Taken as a set, these points of view offer a clear signal: the year ahead will reward focus, discipline, and intent. The question for leaders is no longer whether to engage with these shifts, but how deliberately they do so.
AI is opening the door for marketers to elevate their role, turning insight and creativity into measurable impact like never before.
This year will be defined by a new generation of full-stack marketers: professionals who bridge human intuition and creativity with technical fluency to build connected workflows, write effective prompts, and embed AI into daily operations.
Those who embrace this moment will gain a decisive edge in speed, precision, and audience relevance, turning AI from a challenge into a competitive advantage. Brands that hesitate risk being outpaced not just in campaigns, but in their ability to innovate and connect meaningfully with customers.
Budgets are tightening, and teams are under pressure to prove meaningful ROI on their AI investments, leading many to produce more content simply because volume is the easiest metric to show.
But this surge in output isn’t improving performance, it’s accelerating what we call "Content Collapse". As quality drops and sameness floods every channel, audiences disengage, organic discovery slows, and pipelines weaken. The collapse won’t be caused by too much content, but by too much low-value content created in the rush to justify AI.
The brands that break the pattern will treat AI as a co-creator, not a shortcut, using it to amplify human insight, restore differentiation, and rebuild authentic connection.
Just as organizations once realized that content must be structured, reusable, and API-driven, they will now come to see that the experience itself—its layout, hierarchy, component structure, and variations—must also exist as machine-readable data rather than code.
By transforming design and presentation into portable, composable data models, brands will unlock true omnichannel delivery, AI-generated experiences, and marketer-controlled orchestration. The shift will redefine the digital experience stack, elevating experience schemas, assemblies, and layout models to first-class citizens alongside content.
This year will be defined by a new generation of full-stack marketers: professionals who bridge human intuition and creativity with technical fluency to build connected workflows, write effective prompts, and embed AI into daily operations.

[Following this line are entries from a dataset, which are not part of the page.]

Definition buildFilter (ff : frame_flags) : option Client.Filter :=
  if no_flags ff then None
  else Some (Client.mkFilter (map u32 (ff_pgns ff)) (map u32 (ff_excludePGNs ff)) (ff_manufacturers ff) (map u8 (ff_instances ff))
               (ff_names ff) (ff_excludeNames ff)).

(** The names that are the device's, letters of either case. *)
Definition named (dev : ClientDevice) (names : list string) : bool := existsb (EqualFold (cd_Name dev)) names.

Definition matchesReplayFilter (header : CANHeader) (devices : deviceMap) (ff : frame_flags) : bool :=
  if no_flags ff then true
  else if negb (is_nil (ff_pgns ff)) && negb (existsb (fun p => u32 p =? PGN header) (ff_pgns ff)) then false
  else if existsb (fun p => u32 p =? PGN header) (ff_excludePGNs ff) then false
  else if match devices !! Source header with
          | Some dev => named dev (ff_excludeNames ff)
          | None => false
          end then false
  else if negb (is_nil (ff_manufacturers ff)) || negb (is_nil (ff_instances ff)) || negb (is_nil (ff_names ff)) then
    match devices !! Source header with
    | None => false
    | Some dev =>
        if negb (is_nil (ff_manufacturers ff)) && negb (existsb (EqualFold (cd_Manufacturer dev)) (ff_manufacturers ff)) then false
        else if negb (is_nil (ff_instances ff)) && negb (existsb (fun i => u8 i =? cd_DeviceInstance dev) (ff_instances ff)) then false
        else if negb (is_nil (ff_names ff)) && negb (named dev (ff_names ff)) then false
        else true
    end
  else true.

(** * Frames *)

(** [lplexc.Frame]: the server's frame without its bus. *)
Definition entryToFrame (e : Entry) (seq : Z) : frameJSON :=
  let h := e_Header e in
  mkFrameJSON seq (e_Timestamp e) "" (Priority h) (PGN h) (Source h) (Destination h) (hex_encode (e_Data e)).

Section Display.
(** The registry of decoders, and the names a decoded value gives its numbers. *)
Context (Decode : Z -> option (list Z -> option go_value)) (LookupFields : go_value -> option (gmap string string)).

(** The value, if there is a decoder and the data is hexadecimal. *)
Definition decodeFrameRaw (f : frameJSON) : option go_value :=
  decode ← Decode (fj_PGN f);
  data ← hex_DecodeString (fj_Data f);
  decode data.

Definition device_lookups (prefix : string) (src : Z) (dm : deviceMap) (lookups : gmap string string) : gmap string string :=
  match dm !! src with
  | Some d => <[(prefix ++ ".name")%string := cd_Name d]> (<[(prefix ++ ".model_id")%string := cd_ModelID d]>
                (<[(prefix ++ ".manufacturer")%string := cd_Manufacturer d]> lookups))
  | None => lookups
  end.

Definition matchesDisplayFilter (df : option FilterLang.Filter) (f : frameJSON) (decoded : option go_value) (dm : deviceMap) : bool :=
  match df with
  | None => true
  | Some df =>
      let lookups := default ∅ (v ← decoded; LookupFields v) in
      let lookups := device_lookups "src" (fj_Src f) dm lookups in
      let lookups := device_lookups "dst" (fj_Dst f) dm lookups in
      Match df (mkEvalContext (fj_PGN f) (fj_Src f) (fj_Dst f) (fj_Prio f) decoded (Some lookups))
  end.

(** * What is shown *)

(** An idle pair, or a frame with its change and, for a delta, the bytes of the
    difference and of the payload. *)
Inductive shown :=
| ShownIdle (e : ChangeEvent)
| ShownFrame (f : frameJSON) (change : option (ChangeEventType * nat * nat)).

Context {Other : Type} `{EqDecision Other} (Registry : gmap Z (@RegistryInfo Other)) (tick_order : ChangeTracker -> list trackerKey).

(** The flags of a command that decide what is shown. *)
Record display := mkDisplay { ds_decode : bool; ds_filter : option FilterLang.Filter }.

(** The devices, the tracker with [--changes], the frames that matched. *)
Record dump_state := mkDumpState { du_devices : deviceMap; du_tracker : option ChangeTracker; du_matched : Z }.

Definition with_tracker (s : dump_state) (ct : option ChangeTracker) : dump_state := mkDumpState (du_devices s) ct (du_matched s).

(** From the tracker to the screen, the same for replays and streams; [None] is a
    panic of a diff method. *)
Definition show_frame (ds : display) (ts : time) (data : list Z) (f : frameJSON) (s : dump_state) : option (dump_state * list shown) :=
  let screen change :=
    let decoded := if ds_decode ds || bool_decide (is_Some (ds_filter ds)) then decodeFrameRaw f else None in
    if matchesDisplayFilter (ds_filter ds) f decoded (du_devices s) then [ShownFrame f change] else [] in
  match du_tracker s with
  | None => Some (s, screen None)
  | Some ct =>
      '(ct, ev) ← Process ts (fj_Src f) (fj_PGN f) data (fj_Seq f) ct;
      let s := with_tracker s (Some ct) in
      match ev with
      | None => Some (s, [])
      | Some ce =>
          Some (s, screen (Some (ev_Type ce,
            match ev_Type ce with Delta => length (ev_Data ce) | _ => 0%nat end,
            match ev_Type ce with Delta => length data | _ => 0%nat end)))
      end
  end.

Definition tick (now : time) (s : dump_state) : dump_state * list shown :=
  match du_tracker s with
  | None => (s, [])
  | Some ct => let '(ct, evs) := Tick Registry now (tick_order ct) ct in (with_tracker s (Some ct), map ShownIdle evs)
  end.

(** ** A replay *)

(** A frame of the journal with its number and, where it is the first of a block,
    the table of the block. *)
Record replay_step := mkReplayStep { rs_entry : Entry; rs_seq : Z; rs_table : option (list JDevice) }.

Definition load_table (table : option (list JDevice)) (s : dump_state) : dump_state :=
  match table with Some t => mkDumpState (loadDeviceTable t (du_devices s)) (du_tracker s) (du_matched s) | None => s end.

Definition replay_frame (ff : frame_flags) (ds : display) (r : replay_step) (s : dump_state) : option (dump_state * list shown) :=
  let s := load_table (rs_table r) s in
  let e := rs_entry r in
  if negb (matchesReplayFilter (e_Header e) (du_devices s) ff) then Some (s, [])
  else
    let s := mkDumpState (du_devices s) (du_tracker s) (u64 (du_matched s + 1)) in
    let seq := if rs_seq r =? 0 then du_matched s else rs_seq r in
    let '(s, idles) := tick (e_Timestamp e) s in
    '(s, frames) ← show_frame ds (e_Timestamp e) (e_Data e) (entryToFrame e seq) s;
    Some (s, idles ++ frames).

Fixpoint runReplay (ff : frame_flags) (ds : display) (rs : list replay_step) (s : dump_state) : option (dump_state * list shown) :=
  match rs with
  | [] => Some (s, [])
  | r :: rs =>
      '(s, out) ← replay_frame ff ds r s;
      '(s, more) ← runReplay ff ds rs s;
      Some (s, out ++ more)
  end.

(** ** A stream *)

(** What the loop of [streamEvents] and its ticker see. *)
Inductive stream_input :=
| InDevice (d : ClientDevice)
| InFrame (f : frameJSON)
| InTick (now : time).

(** The PGNs are checked again. *)
Definition pgn_passes (f : option Client.Filter) (pgn : Z) : bool :=
  match f with
  | None => true
  | Some f => (is_nil (cf_PGNs f) || contains (cf_PGNs f) pgn) && negb (contains (cf_ExcludePGNs f) pgn)
  end.

Definition stream_event (f : option Client.Filter) (ds : display) (i : stream_input) (s : dump_state) : option (dump_state * list shown) :=
  match i with
  | InDevice d => Some (mkDumpState (update d (du_devices s)) (du_tracker s) (du_matched s), [])
  | InTick now => Some (tick now s)
  | InFrame fr =>
      if negb (pgn_passes f (fj_PGN fr)) then Some (s, [])
      else match du_tracker s, hex_DecodeString (fj_Data fr) with
           | Some _, None => Some (s, [])
           | _, data => show_frame ds (fj_Ts fr) (default [] data) fr s
           end
  end.

Fixpoint streamEvents (f : option Client.Filter) (ds : display) (ins : list stream_input) (s : dump_state) : option (dump_state * list shown) :=
  match ins with
  | [] => Some (s, [])
  | i :: ins =>
      '(s, out) ← stream_event f ds i s;
      '(s, more) ← streamEvents f ds ins s;
      Some (s, out ++ more)
  end.

(** The last number seen, which [runBuffered] acknowledges. *)
Definition lastSeq (ins : list stream_input) (last : Z) : Z :=
  foldl (fun last i => match i with InFrame f => if 0 <? fj_Seq f then fj_Seq f else last | _ => last end) last ins.

End Display.

(** * A replay shows what the stream showed *)

(** A NAME of the command line and the number the server reads. *)
Definition name_text (n : string) (v : Z) : Prop := 0 < v < 2 ^ 64 /\ ToLower n = hex016 v /\ ParseUint n 16 64 = Ok v.

(** A device as the server describes it. *)
Definition client_device (d : Device) : ClientDevice :=
  mkClientDevice (dev_Source d) (dev_NAMEHex d) (dev_Manufacturer d) (dev_ManufacturerCode d) (dev_DeviceClass d) (dev_DeviceFunction d)
    (dev_DeviceInstance d) (dev_UniqueNumber d) (ModelID d) (SoftwareVersion d) (ModelVersion d) (ModelSerial d) (ProductCode d).

(** The terminal knows the devices of the bus. *)
Definition knows (bus : string) (reg : DeviceRegistry) (dm : deviceMap) : Prop :=
  forall src, dm !! src = client_device <$> reg !! (bus, src).

(** The manufacturers of the flags are spelled as the server spells them: not by
    code, not in other letters. *)
Definition spelled (ms : list string) (reg : DeviceRegistry) : Prop :=
  forall k d m, reg !! k = Some d -> m ∈ ms ->
    EqualFold (dev_Manufacturer d) m = bool_decide (m = dev_Manufacturer d) || bool_decide (m = pretty (dev_ManufacturerCode d)).

(** The filter the server makes of the flags. *)
Definition flags_filter (ff : frame_flags) : result filter_param_error (option EventFilter) :=
  match buildFilter ff with None => Ok None | Some f => e ← filter_meaning f; Ok (Some e) end.

(** A device without a claim has no NAME text. *)
Definition unnamed_blank (reg : DeviceRegistry) : Prop := forall k d, reg !! k = Some d -> dev_NAME d = 0 -> dev_NAMEHex d = EmptyString.

Lemma hex_digit_lower d : 0 <= d < 16 -> RequestRules.lower (hex_digit d) = hex_digit d.
Proof. apply (hex_digits_all (fun d => RequestRules.lower (hex_digit d) = hex_digit d)). repeat constructor. Qed.

Lemma hex_pad_lower n : forall z acc, ToLower acc = acc -> ToLower (hex_pad n z acc) = hex_pad n z acc.
Proof.
  induction n as [|n IH]; intros z acc H; [done|]. cbn [hex_pad]. apply IH. cbn [ToLower]. rewrite H.
  by rewrite hex_digit_lower by (apply Z.mod_pos_bound; lia).
Qed.

Lemma name_text_matches d n v : device_ok d -> (dev_NAME d = 0 -> dev_NAMEHex d = EmptyString) -> name_text n v ->
  EqualFold (dev_NAMEHex d) n = (dev_NAME d =? v).
Proof.
  intros Hd Hb (Hv & Hn & _). unfold EqualFold. rewrite Hn. apply eq_true_iff_eq. rewrite bool_decide_eq_true, Z.eqb_eq.
  destruct (Z.eq_dec (dev_NAME d) 0) as [E0|E0].
  - rewrite Hb by done. split; [|lia]. intros E. exfalso. pose proof (ParseUint_hex v ltac:(lia)) as H. by rewrite <- E in H.
  - destruct (ok_identity _ Hd E0) as [-> _]. cbn [NAMEHex DecodeNAME]. unfold hex016 at 1. rewrite hex_pad_lower by done. fold (hex016 (dev_NAME d)).
    split; [|by intros ->]. intros E. pose proof (ParseUint_hex v ltac:(lia)) as H1. rewrite <- E, ParseUint_hex in H1 by apply Hd. by injection H1.
Qed.

Lemma names_match d ns vs : device_ok d -> (dev_NAME d = 0 -> dev_NAMEHex d = EmptyString) -> Forall2 name_text ns vs ->
  named (client_device d) ns = contains vs (dev_NAME d).
Proof.
  intros Hd Hb H. unfold named, contains. cbn [cd_Name client_device]. induction H as [|n v ns vs Hn _ IH]; [done|].
  cbn [existsb]. rewrite IH, (name_text_matches d n v) by done. apply eq_true_iff_eq.
  rewrite orb_true_iff, Z.eqb_eq, !bool_decide_eq_true, elem_of_cons. tauto.
Qed.

Lemma name_texts_parse {E} (err : string -> num_error -> E) ns vs : Forall2 name_text ns vs -> parse_uints err 16 64 ns = Ok vs.
Proof. induction 1 as [|n v ns vs (_ & _ & Hp) _ IH]; [done|]. cbn [parse_uints]. by rewrite Hp, IH. Qed.

Lemma existsb_contains (f : Z -> Z) l x : existsb (fun p => f p =? x) l = contains (map f l) x.
Proof.
  unfold contains. induction l as [|p l IH]; [done|]. cbn [existsb map]. rewrite IH. apply eq_true_iff_eq.
  rewrite orb_true_iff, Z.eqb_eq, !bool_decide_eq_true, elem_of_cons. intuition congruence.
Qed.

Lemma nonempty_is_nil {A} (l : list A) : nonempty l = negb (is_nil l).
Proof. by destruct l. Qed.

(** The filter of flags whose NAMEs are these numbers. *)
Definition flags_event (ff : frame_flags) (vs xs : list Z) : option EventFilter :=
  if no_flags ff then None
  else Some (mkEventFilter (map u32 (ff_pgns ff)) (map u32 (ff_excludePGNs ff)) (ff_manufacturers ff) (map u8 (ff_instances ff)) vs xs []).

Elizabeth Maxson, CMO, Contentful
2025 will be remembered as the year equity markets fully priced in the promise of AI, fueled by an unprecedented capex super-cycle that lifted annual AI investment by major platforms from roughly $100B in 2023 to an estimated $300–400B in 2025. That spending, combined with record profitably among a handful of leaders, lifted AI-exposed stocks to stretched valuations and fueled late-year “AI bubble” concerns.
In 2026, we will see a reset in how value is measured. AI multiples may compress, but enterprise AI adoption will accelerate as companies move from experimentation to operationalization. Capital markets will increasingly reward companies that can show how AI is improving cycle times and error rates, not just how often they mention it on earnings calls.
CFOs will be expected to show, line by line, how AI is improving unit economics. The hype trade may cool, but the compounding impact of AI on productivity and decision quality will quietly strengthen. This year, AI’s real value will show up less in valuation premiums and more in how efficiently businesses actually run.
Hyper-personalized emails have become the standard. They greet consumers by name, anticipate their needs, and deliver the right offer at the right moment. Yet, when those same consumers arrive at a website, they often get an impersonal, one-size-fits-all experience. As brands look to cut through the noise, we’ll see a shift toward truly dynamic digital experiences that adapt in real time.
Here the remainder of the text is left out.